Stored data
*** Begin section ***

(** [_sanitized_dispatch_error] *)
Definition sanitized_dispatch_error (e : exn) : string :=
  match e with
  | EffectDeliveryUncertainError => "delivery_uncertain: unresolved sink claim requires reconciliation"
  | _ => String.append "dispatch_failed:" (exn_name e)
  end.

Definition MAX_ATTEMPTS : Z := 8.
Definition retry_delay (attempts : Z) : Z := Z.min 3600 (15 * 2 ^ Z.min attempts 8) * 1000000.

(** [_effect_record_error_on_cursor] on one row. *)
Definition record_error (error : string) (reconcile : bool) (now : Z) (e : effect) : effect :=
  if is_pending e then
    mkEffect (ef_id e) (ef_user e) (ef_job e) (ef_type e) (ef_generation e) (ef_payload e)
      (if reconcile || (MAX_ATTEMPTS <=? ef_attempts e + 1) then e_needs_reconciliation else ef_status e)
      (String.substring 0 256 error) (ef_attempts e + 1) (now + retry_delay (ef_attempts e)) (ef_frontier e)
  else e.

(** ** The applier *)

Section Apply.
Context {S : Type} (cfg : config) (window_env : option pyfloat) (repr : pyval -> pystr).

(** The injected sinks. [dispatch] may have written something even when it
    raises; [dispatch_reply] runs on the applier's transaction, so a raise leaves
    nothing behind, and may advance the reply cursors. *)
Context (dispatch : string -> row -> S -> S * outcome dispatched)
        (dispatch_reply : option (string -> row -> gmap string Z * S -> outcome (gmap string Z * S))).

(** One transaction: skip the row, stop the drain, commit a disposition, or
    raise; the world is the committed one. *)
Inductive tx : Type :=
| TxContinue (w : world S)
| TxBreak (w : world S)
| TxApplied (w : world S) (finalized : option Z)
| TxDiscarded (w : world S) (superseded : bool) (finalized : option Z)
| TxRaise (w : world S) (e : exn).

Definition stored_row (p : stored) : option row :=
  match p with
  | Obj m => Some m
  | AppliedResult r => Some {[APPLIED_RESULT_PAYLOAD_KEY := r]}
  | Scrubbed => Some {["legacy_payload_scrubbed"%string := PBool true]}
  | NotObj => None
  end.
Definition sample_id : pystr := derive 2 FINAL_REPLY_EFFECT_TYPE 0.

Definition sample_reply : effect :=
  new_effect sample_id "u" (Some 2) FINAL_REPLY_EFFECT_TYPE 4 sample_payload None 14.

(** The outbox holding the turn's reply; the sink counts messages. *)
Definition sample_world (d : db) : world Z := mkWorld d [sample_reply] ∅ ∅ 0.

Definition count_message (_ : string) (_ : row) (cs : gmap string Z * Z) : outcome (gmap string Z * Z) :=
  Return (cs.1, cs.2 + 1).
Definition no_dispatch (_ : string) (_ : row) (s : Z) : Z * outcome dispatched := (s, Raise (RuntimeError "")).
Definition no_repr (_ : pyval) : pystr := [].

Lemma sample_found d : find_effect sample_id (w_effects (sample_world d)) = Some sample_reply.
Proof. vm_compute. reflexivity. Qed.

Lemma reply_published_under_fence_witness :
  exists w' fin, apply_effect sample_cfg None no_repr no_dispatch (Some count_message) "u" sample_id 15 15
                   (sample_world running_db) = TxApplied w' fin /\
    w_sink w' = 1 /\
    published "u" sample_id sample_reply 15 (sample_world running_db) w' fin.
Proof.
  set (w := sample_world running_db).
  assert (find_effect sample_id (w_effects w) = Some sample_reply) as Hf by apply (sample_found running_db).
  pose proof (reply_published_under_fence sample_cfg None no_repr no_dispatch count_message
                "u" sample_id sample_reply 15 15 w running_db_reachable (or_introl eq_refl) Hf) as H.
  assert (match apply_effect sample_cfg None no_repr no_dispatch (Some count_message) "u" sample_id 15 15 w with
          | TxApplied w' _ => w_sink w' = 1 | _ => False end) as Hs by (vm_compute; reflexivity).
  destruct (apply_effect sample_cfg None no_repr no_dispatch (Some count_message) "u" sample_id 15 15 w)
    as [w1|w1|w1 fin|w1 b fin|w1 x]; try (exfalso; exact Hs).
  exists w1, fin. split; [reflexivity|]. split; [exact Hs|exact H].
Defined.

Lemma newer_input_discards_reply_witness :
  exists w', apply_effect sample_cfg None no_repr no_dispatch (Some count_message) "u" sample_id 15 15
               (sample_world advanced_db) = TxDiscarded w' true None /\ w_sink w' = 0.
Proof.
  assert (is_Some (job_at 2 advanced_db)) as [j Hj] by (vm_compute; eauto).
  assert ((fun j => (j_id j, j_input j, j_user j, j_status j, j_lane j, later (j_lease j) 15, j_claimed_by j))
            <$> job_at 2 advanced_db
          = Some (2, 1, "u", running, "chat", true, Some "w:foreground-0:1")%string) as P by (vm_compute; reflexivity).
  rewrite Hj in P. simpl in P. injection P as P1 P2 P3 P4 P5 P6 P7.
  assert (live_source "u" (Some 2) 15 advanced_db j "w:foreground-0:1") as Hlive.
  { split; rewrite ?P1; try assumption; [reflexivity|]. rewrite P5. decided. }
  destruct (newer_input_discards_reply sample_cfg None no_repr no_dispatch count_message "u" sample_reply sample_payload
              sample_fence "w:foreground-0:1" 0 0 15 15 j (sample_world advanced_db) sample_id) as (w' & H1 & H2 & _).
  - apply sample_found.
  - split; [vm_compute; first [reflexivity|discriminate]..| | | |exact Hlive|vm_compute; reflexivity].
    + split; [vm_compute; reflexivity|discriminate].
    + split; [vm_compute; reflexivity|lia].
    + split; [vm_compute; reflexivity|]. split; [vm_compute; reflexivity|lia].
  - left. rewrite P2. lia.
  - exists w'. split; [exact H1|exact H2].
Defined.

(** The turn writes a memory through the outbox. *)
Lemma fenced_write_excludes_replay_witness :
  exists eid w', enqueue_effect "u" 2 "memory_encrypted_v1" 0 4 ∅ (Some 3) (Some "w:foreground-0:1"%string) 15 15
                   (mkWorld running_db [] ∅ ∅ 0) = Return (eid, w') /\ pristine 2 (w_db w') = false.
Proof.
  assert (linked (mkWorld running_db [] ∅ ∅ 0)) as Hl by (intros e i He; by apply elem_of_nil in He).
  assert (named (mkWorld running_db [] ∅ ∅ 0)) as Hn by (intros e He; by apply elem_of_nil in He).
  destruct (fenced_write_excludes_replay "u" 2 "memory_encrypted_v1" 0 4 ∅ (Some 3) "w:foreground-0:1" 15 15
              (mkWorld running_db [] ∅ ∅ 0) Hl Hn) as [H _]; [decided|intros z [= <-]; lia|].
  assert (match enqueue_effect "u" 2 "memory_encrypted_v1" 0 4 ∅ (Some 3) (Some "w:foreground-0:1"%string) 15 15
                  (mkWorld running_db [] ∅ ∅ 0) with Return _ => True | Raise _ => False end) as Hr by (vm_compute; exact I).
  destruct (enqueue_effect "u" 2 "memory_encrypted_v1" 0 4 ∅ (Some 3) (Some "w:foreground-0:1"%string) 15 15 (mkWorld running_db [] ∅ ∅ 0))
    as [[eid w']|x]; [|exfalso; exact Hr].
  exists eid, w'. split; [reflexivity|]. destruct (H eid w' eq_refl) as (_ & _ & Hp). exact Hp.
Defined.
End EffectSafety.
(* ===== verification/SelfWake.v ===== *)
(** * The self-wake guard ([jobs_store.reserve_self_wake] and [_sink_schedule] of
    [serve_worker.py])

    A wake turn may schedule another wake of its own. The guard in the user's
    [v2_wake_schedule] row admits a limited number of such schedules until the
    user writes again. [now] plays no part; the chat is the list of the user's
    rows, and the limit is [FEEDLING_MAX_CONSECUTIVE_SELF_WAKES]. *)

From S2P Require Import Prelude PyValue EffectSink.
Local Open Scope Z_scope.

Module SelfWake.

(** The columns [self_wake_*] of the row. *)
Record guard : Type := mkGuard {
  g_streak : Z;
  g_user_seq : Z;
  g_last_effect : pystr;
  g_last_accepted : bool;
}.

(** The row [INSERT ... ON CONFLICT DO NOTHING] creates. *)
Definition fresh_guard : guard := mkGuard 0 0 [] false.

Record message : Type := mkMessage { m_seq : Z; m_role : string; m_source : string }.

(** A message of the user, probes and maintenance apart. *)
Definition genuine (m : message) : bool :=
  bool_decide (m_role m ∈ ["user"; "human"]%string)
  && negb (bool_decide (m_source m ∈ ["verify_ping"; "resident_maintenance"]%string)).

(** [COALESCE(MAX(seq), 0)] over the genuine messages. *)
Definition newest_user_seq (chat : list message) : Z :=
  foldr Z.max 0 (m_seq <$> filter (fun m => genuine m = true) chat).

Record reservation : Type := mkReservation { r_accepted : bool; r_streak : Z; r_replayed : bool }.

Definition reserve_self_wake (effect_id : pystr) (max_consecutive : Z) (chat : list message) (g : option guard)
    : outcome (guard * reservation) :=
  let eid := strip effect_id in
  if bool_decide (eid = []) then Raise (ValueError "self-wake effect_id required")
  else
    let limit := Z.max 0 max_consecutive in
    let g := default fresh_guard g in
    if bool_decide (g_last_effect g = eid)
    then Return (g, mkReservation (g_last_accepted g) (g_streak g) true)
    else
      let user_seq := newest_user_seq chat in
      let streak := if g_user_seq g <? user_seq then 0 else g_streak g in
      let accepted := (limit <=? 0) || (streak <? limit) in
      let next := if accepted then streak + 1 else streak in
      Return (mkGuard next user_seq eid accepted, mkReservation accepted next false).

(** ** The schedule sink

    [capability] is the run of the wake capability with the reading of its
    result, [upsert] the write of the timing columns. *)
Section Schedule.
Context {T V : Type} (capability : T -> T * outcome V) (upsert : T -> T * outcome V) (nothing : V).

Definition SCHEDULE_CAPABILITY_OPS : list string := ["schedule_wake"; "cancel_wake"]%string.

Definition schedule_write (eid : pystr) (op : string) (self_wake : bool) (max_consecutive : Z) (chat : list message)
    (s : option guard * T) : (option guard * T) * outcome V :=
  let '(g, t) := s in
  let run g := let '(t, r) := capability t in ((g, t), r) in
  if bool_decide (op ∈ SCHEDULE_CAPABILITY_OPS) then
    if String.eqb op "schedule_wake" && self_wake then
      match reserve_self_wake eid max_consecutive chat g with
      | Raise x => ((g, t), Raise x)
      | Return (g, r) => if r_accepted r then run (Some g) else ((Some g, t), Return nothing)
      end
    else run g
  else let '(t, r) := upsert t in ((g, t), r).

(** [_sink_schedule] *)
Definition sink_schedule (eid : pystr) (op : string) (self_wake : bool) (max_consecutive : Z) (chat : list message)
    (s : Sink.claims * (option guard * T)) : (Sink.claims * (option guard * T)) * outcome V :=
  Sink.claimed_sink eid (schedule_write eid op self_wake max_consecutive chat) nothing s.
End Schedule.

(** ** Histories *)

Inductive event : Type :=
| Stored (m : message)
| Deleted (keep : message -> bool)
| Reserved (effect_id : pystr).

Record world : Type := mkWorld { w_chat : list message; w_guard : option guard }.

(** One event, and whether it admitted a new self-wake. *)
Definition step (limit : Z) (e : event) (w : world) : world * bool :=
  match e with
  | Stored m => (mkWorld (w_chat w ++ [m]) (w_guard w), false)
  | Deleted keep => (mkWorld (filter (fun m => keep m = true) (w_chat w)) (w_guard w), false)
  | Reserved eid =>
      match reserve_self_wake eid limit (w_chat w) (w_guard w) with
      | Return (g, r) => (mkWorld (w_chat w) (Some g), r_accepted r && negb (r_replayed r))
      | Raise _ => (w, false)
      end
  end.

Fixpoint run (limit : Z) (es : list event) (w : world) : world * Z :=
  match es with
  | [] => (w, 0)
  | e :: es => let '(w, b) := step limit e w in let '(w, n) := run limit es w in (w, (if b then 1 else 0) + n)
  end.

Definition user_silent (e : event) : Prop := match e with Stored m => genuine m = false | _ => True end.

Lemma newest_snoc chat m : genuine m = false -> newest_user_seq (chat ++ [m]) = newest_user_seq chat.
Proof.
  intros Hm. unfold newest_user_seq. rewrite filter_app, filter_cons, decide_False by (by rewrite Hm).
  by rewrite app_nil_r.
Qed.

Lemma newest_filter chat (keep : message -> bool) :
  newest_user_seq (filter (fun m => keep m = true) chat) <= newest_user_seq chat.
Proof.
  unfold newest_user_seq. induction chat as [|m chat IH]; [done|]. rewrite (filter_cons _ m), (filter_cons _ m).
  destruct (decide (keep m = true)); [rewrite filter_cons|]; destruct (decide (genuine m = true)); csimpl; lia.
Qed.

Lemma newest_nonneg chat : 0 <= newest_user_seq chat.
Proof. unfold newest_user_seq. induction chat as [|m chat IH]; [done|]. rewrite filter_cons. case_decide; csimpl; lia. Qed.

(** Once the guard has seen the chat, it stays closed behind it. *)
Definition seen (w : world) : Prop :=
  match w_guard w with Some g => newest_user_seq (w_chat w) <= g_user_seq g | None => False end.

Definition streak_of (w : world) : Z := match w_guard w with Some g => g_streak g | None => 0 end.

(** What a reservation does to the guard. *)
Inductive reserved (limit : Z) (w : world) : world -> bool -> Prop :=
| rs_same w' : w' = w \/ w_guard w = None /\ w_guard w' = Some fresh_guard /\ w_chat w' = w_chat w -> reserved limit w w' false
| rs_new w' (b : bool) streak :
    w_chat w' = w_chat w -> seen w' ->
    (streak = 0 \/ streak = streak_of w) -> (seen w -> streak = streak_of w) ->
    (b = true -> streak < limit /\ streak_of w' = streak + 1) -> (b = false -> streak_of w' = streak) ->
    reserved limit w w' b.

Lemma reserve_cases limit eid w w' b :
  0 < limit -> step limit (Reserved eid) w = (w', b) -> reserved limit w w' b.
Proof.
  intros Hl H. cbn [step] in H. unfold reserve_self_wake in H.
  destruct (bool_decide (strip eid = [])); [injection H as <- <-; by apply rs_same; left|].
  set (g := default fresh_guard (w_guard w)) in H. cbv zeta in H.
  destruct (bool_decide (g_last_effect g = strip eid)) eqn:Elast.
  { injection H as <- <-. rewrite andb_false_r. apply rs_same. destruct w as [chat [g0|]]; [by left|by right]. }
  rewrite (proj2 (Z.leb_gt (Z.max 0 limit) 0)) in H by lia. cbn [orb] in H.
  set (streak := if g_user_seq g <? newest_user_seq (w_chat w) then 0 else g_streak g) in H.
  assert (g_streak g = streak_of w) as Hg by (unfold g, streak_of; by destruct (w_guard w)).
  injection H as <- <-. cbn [r_accepted r_replayed negb]. rewrite andb_true_r.
  apply (rs_new _ _ _ _ streak); cbn [w_chat w_guard streak_of g_streak]; [done|unfold seen; cbn [w_guard g_user_seq w_chat]; lia|..].
  - unfold streak. destruct (_ <? _); auto.
  - intros Hs. unfold streak. rewrite (proj2 (Z.ltb_ge _ _)); [done|].
    unfold seen in Hs. unfold g. by destruct (w_guard w).
  - intros Hb. rewrite Hb. bools. lia.
  - intros Hb. by rewrite Hb.
Qed.

(** Storing and deleting without a user message never opens the guard. *)
Lemma quiet_step limit e w w' b :
  user_silent e -> (forall eid, e <> Reserved eid) -> step limit e w = (w', b) ->
  b = false /\ w_guard w' = w_guard w /\ (seen w -> seen w').
Proof.
  intros He Hn H. destruct e as [m|keep|eid]; [| |by destruct (Hn eid)]; injection H as <- <-;
    (split; [done|]); (split; [done|]); unfold seen; cbn [w_guard w_chat]; destruct (w_guard w); try done.
  - by rewrite newest_snoc.
  - pose proof (newest_filter (w_chat w) keep). lia.
Qed.

Lemma bound_seen limit es w :
  0 < limit -> Forall user_silent es -> seen w -> (run limit es w).2 <= Z.max 0 (limit - streak_of w).
Proof.
  intros Hl Hes. revert w. induction Hes as [|e es He _ IH]; intros w Hs; [simpl; lia|]. cbn [run].
  destruct (step limit e w) as [w' b] eqn:E. specialize (IH w'). destruct (run limit es w') as [w'' n]. cbn [snd] in *.
  destruct e as [m|keep|eid].
  - destruct (quiet_step _ _ _ _ _ He ltac:(done) E) as (-> & Hg & Hk). unfold streak_of in *. rewrite Hg in IH.
    specialize (IH (Hk Hs)). lia.
  - destruct (quiet_step _ _ _ _ _ He ltac:(done) E) as (-> & Hg & Hk). unfold streak_of in *. rewrite Hg in IH.
    specialize (IH (Hk Hs)). lia.
  - destruct (reserve_cases _ _ _ _ _ Hl E) as [w' [->|(Hnone & _)]|w' b streak _ Hs' _ Hst Hb Hb'].
    + specialize (IH Hs). lia.
    + unfold seen in Hs. by rewrite Hnone in Hs.
    + specialize (IH Hs'). rewrite (Hst Hs) in *. destruct b; [destruct (Hb eq_refl)|pose proof (Hb' eq_refl)]; lia.
Qed.

Lemma bound_any limit es w :
  0 < limit -> Forall user_silent es -> 0 <= streak_of w -> (run limit es w).2 <= limit.
Proof.
  intros Hl Hes. revert w. induction Hes as [|e es He Hes IH]; intros w Hs; [simpl; lia|]. cbn [run].
  destruct (step limit e w) as [w' b] eqn:E. specialize (IH w'). pose proof (bound_seen limit es w' Hl Hes) as Hseen.
  destruct (run limit es w') as [w'' n]. cbn [snd] in *. destruct e as [m|keep|eid].
  - destruct (quiet_step _ _ _ _ _ He ltac:(done) E) as (-> & Hg & _). unfold streak_of in *. rewrite Hg in IH. lia.
  - destruct (quiet_step _ _ _ _ _ He ltac:(done) E) as (-> & Hg & _). unfold streak_of in *. rewrite Hg in IH. lia.
  - destruct (reserve_cases _ _ _ _ _ Hl E) as [w' [->|(_ & Hg & _)]|w' b streak _ Hs' Hst _ Hb Hb'].
    + specialize (IH Hs). lia.
    + unfold streak_of in IH. rewrite Hg in IH. cbn in IH. lia.
    + specialize (Hseen Hs'). destruct b; [destruct (Hb eq_refl)|pose proof (Hb' eq_refl)]; lia.
Qed.

Lemma streak_nonneg limit es w : 0 < limit -> 0 <= streak_of w -> 0 <= streak_of (run limit es w).1.
Proof.
  intros Hl. revert w. induction es as [|e es IH]; intros w Hs; [done|]. cbn [run].
  destruct (step limit e w) as [w' b] eqn:E. specialize (IH w'). destruct (run limit es w') as [w'' n]. apply IH.
  destruct e as [m|keep|eid]; [by injection E as <- _|by injection E as <- _|].
  destruct (reserve_cases _ _ _ _ _ Hl E) as [w' [->|(_ & Hg & _)]|w' b streak _ _ Hst _ Hb Hb']; [done| |].
  - unfold streak_of. by rewrite Hg.
  - destruct b; [destruct (Hb eq_refl)|pose proof (Hb' eq_refl)]; lia.
Qed.

(** C28: the self-wake loop is bounded by a positive limit. After any history of stored and deleted
    messages and reservations, a further history in which the user writes nothing
    admits at most the configured number of new self-wakes, whatever is deleted,
    whichever probes and replies are stored, and however often effects are
    replayed. A limit of zero switches the bound off: every reservation with an effect id other than
    the last one is admitted. *)
Theorem self_wake_bound limit before silence :
  Forall user_silent silence ->
  if decide (0 < limit)
  then (run limit silence (run limit before (mkWorld [] None)).1).2 <= limit
  else forall eid w, strip eid <> [] -> (forall g, w_guard w = Some g -> g_last_effect g <> strip eid) ->
       (step limit (Reserved eid) w).2 = true.
Proof.
  intros Hs. destruct (decide (0 < limit)) as [Hl|Hl]; [apply bound_any; [done..|]; by apply streak_nonneg|].
  intros eid w He Hg. cbn [step]. unfold reserve_self_wake. rewrite bool_decide_false by done. cbv zeta.
  rewrite bool_decide_false.
  - rewrite (proj2 (Z.leb_le (Z.max 0 limit) 0)) by lia. done.
  - destruct (w_guard w) as [g|]; cbn [default]; [by apply Hg|]. cbn. congruence.
Qed.

(** Two admissions of two, the third refused; a replay of the second is not a new
    one; the user's message opens the guard again. *)
Definition sample_before : list event := [Stored (mkMessage 1 "user" "ios"); Reserved (u "job1:schedule:0")].
Definition sample_silence : list event :=
  [Stored (mkMessage 2 "openclaw" "model_api"); Reserved (u "job2:schedule:0"); Reserved (u "job2:schedule:0");
   Stored (mkMessage 3 "user" "verify_ping"); Reserved (u "job3:schedule:0")].

Lemma self_wake_bound_witness :
  (run 2 sample_silence (run 2 sample_before (mkWorld [] None)).1).2 = 1 /\
  (run 2 sample_silence (run 2 sample_before (mkWorld [] None)).1).2 <= 2.
Proof.
  split; [vm_compute; reflexivity|].
  apply (self_wake_bound 2 sample_before sample_silence). repeat constructor.
Defined.

End SelfWake.
(** The bigger component of higher priority is left out, the smaller one goes in. *)
Lemma plan_prompt_greedy_witness :
  included_at (plan_of sample_limit sample_budget sample_components) 2 = true.
Proof.
  apply (plan_prompt_greedy sample_limit sample_components (PInt 4096) None sample_budget
           (plan_of sample_limit sample_budget sample_components) 2 (mkComponent (u "small") 500 false 1)).
  - exact sample_budget_ok.
  - rewrite (plan_prompt_eq _ _ _ _ _ sample_budget_ok sample_names_unique). vm_compute. reflexivity.
  - reflexivity.
  - reflexivity.
  - vm_compute. discriminate.
Defined.
End Plan.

*** End section ***

#### What the exercise asks:
There is a run of lines above from the one with "Definition sample_world (d" to the one with "assert (is_Some (job_at"; print exactly that run, both ends included, and nothing else.

#### Written solution:
Definition sample_world (d : db) : world Z := mkWorld d [sample_reply] ∅ ∅ 0.

Definition count_message (_ : string) (_ : row) (cs : gmap string Z * Z) : outcome (gmap string Z * Z) :=
  Return (cs.1, cs.2 + 1).
Definition no_dispatch (_ : string) (_ : row) (s : Z) : Z * outcome dispatched := (s, Raise (RuntimeError "")).
Definition no_repr (_ : pyval) : pystr := [].

Lemma sample_found d : find_effect sample_id (w_effects (sample_world d)) = Some sample_reply.
Proof. vm_compute. reflexivity. Qed.

Lemma reply_published_under_fence_witness :
  exists w' fin, apply_effect sample_cfg None no_repr no_dispatch (Some count_message) "u" sample_id 15 15
                   (sample_world running_db) = TxApplied w' fin /\
    w_sink w' = 1 /\
    published "u" sample_id sample_reply 15 (sample_world running_db) w' fin.
Proof.
  set (w := sample_world running_db).
  assert (find_effect sample_id (w_effects w) = Some sample_reply) as Hf by apply (sample_found running_db).
  pose proof (reply_published_under_fence sample_cfg None no_repr no_dispatch count_message
                "u" sample_id sample_reply 15 15 w running_db_reachable (or_introl eq_refl) Hf) as H.
  assert (match apply_effect sample_cfg None no_repr no_dispatch (Some count_message) "u" sample_id 15 15 w with
          | TxApplied w' _ => w_sink w' = 1 | _ => False end) as Hs by (vm_compute; reflexivity).
  destruct (apply_effect sample_cfg None no_repr no_dispatch (Some count_message) "u" sample_id 15 15 w)
    as [w1|w1|w1 fin|w1 b fin|w1 x]; try (exfalso; exact Hs).
  exists w1, fin. split; [reflexivity|]. split; [exact Hs|exact H].
Defined.

Lemma newer_input_discards_reply_witness :
  exists w', apply_effect sample_cfg None no_repr no_dispatch (Some count_message) "u" sample_id 15 15
               (sample_world advanced_db) = TxDiscarded w' true None /\ w_sink w' = 0.
Proof.
  assert (is_Some (job_at 2 advanced_db)) as [j Hj] by (vm_compute; eauto).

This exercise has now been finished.